In summary, we have found that IL-35-producing T and B cells are critical regulators of autoimmune and infectious diseases, and that IL-35 can convert human/mouse T and B cells into Tregs and Bregs, respectively. However, production of large amounts of biologically active IL-35 for therapeutic use is difficult and labor intensive, thus providing the major impetus to examine whether the IL-12p35 subunit can recapitulate some of the immunosuppressive activities of IL-35. Discovery that IL-12p35 can also induce IL-10 or IL-35-producing Treg/Breg cells offers the promise of Treg and Breg immunotherapy and would facilitate investigations on the role of i35-Bregs and iTR35 cells in autoimmune diseases and cancer.
Ethics Statement
Wild-type C57BL/6J mice were purchased from Jackson Laboratory. Mice were maintained and used in accordance with NEI/NIH Animal Care and Use Committee guidelines (ASP Protocol # EY000262-19 and EY000372-14).
Author Contributions
JC performed most of the studies. ID purified and characterized rIL-12p35 and rEbi3, conducted EAE experiments, prepared figures, and edited manuscript. CH conducted EAE experiments, prepared the figures, and edited the manuscript. C-RY assisted with FACS analysis. MM assisted with EAE experiments and EAE scoring. AU assisted with isolation of lymphoid cells; RC provided expertise in analysis of EAE experiments and editing manuscript. CE conceived, designed, and supervised the project and wrote the manuscript.
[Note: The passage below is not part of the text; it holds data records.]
(* ===== verification/Netif.v ===== *)
(** Interfaces and the state of the IPv6 layer: lwip/netif.h, ip_globals of
    lwip/ip.h, the tables of lwip/priv/nd6_priv.h and the groups of
    lwip/mld6.h, with the accesses the IPv6 files make.

    The state of the layer is the [lower] part of [Udp]'s [net]. There is one
    interface ([LWIP_SINGLE_NETIF]): [NETIF_FOREACH] is a test of
    [netif_default], addresses carry no zone, and without autoconfiguration
    they have no lifetimes. Functions the interface points to, and rand(),
    are the class [Hooks]. *)

From Stdlib Require Import ZArith Lia.
From stdpp Require Import base list numbers gmap.
From S2P Require Import Prelude Mmio Mem Memp Pbuf Ip6Addr Chksum Udp.

Open Scope Z_scope.

(* ------------------------------------------------------------------ *)
(** * Constants *)

Definition LWIP_IPV6_NUM_ADDRESSES : Z := 3.
Definition LWIP_IPV6_DUP_DETECT_ATTEMPTS : Z := 1.
Definition NETIF_FLAG_UP : Z := 0x01.
Definition NETIF_FLAG_BROADCAST : Z := 0x02.
Definition NETIF_FLAG_LINK_UP : Z := 0x04.
Definition NETIF_FLAG_ETHARP : Z := 0x08.
Definition NETIF_FLAG_ETHERNET : Z := 0x10.
Definition NETIF_FLAG_MLD6 : Z := 0x40.
Definition NETIF_DEL_MAC_FILTER : Z := 0.
Definition NETIF_ADD_MAC_FILTER : Z := 1.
Conflict of Interest Statement
The authors declare that the research was conducted in the absence of any commercial or financial relationships that could be construed as a potential conflict of interest.
Acknowledgments
The authors thank Rafael Villasmil (NEI FLOW Cytometry Core facility) and Dr. Venkat Mohanram (Laboratory of Immunology, NEI, NIH) for assistance with FACS analysis. NIH/NEI Intramural grant ZIA EY000262-21 (CE) and NIH/NEI Intramural grant ZIA EY000184-34 (RC) provided funding for this Research.
Supplementary Material
The Supplementary Material for this article can be found online at http://journal.frontiersin.org/article/10.3389/fimmu.2017.01258/full#supplementary-material.
Abbreviations
MS, multiple sclerosis; EAE, experimental autoimmune encephalomyelitis; i35-Bregs, IL-35-producing regulatory B cells; CNS, central nervous system; MOG35–55, myelin oligodendrocyte glycoprotein peptide 35–55; CFA, complete Freund’s adjuvant.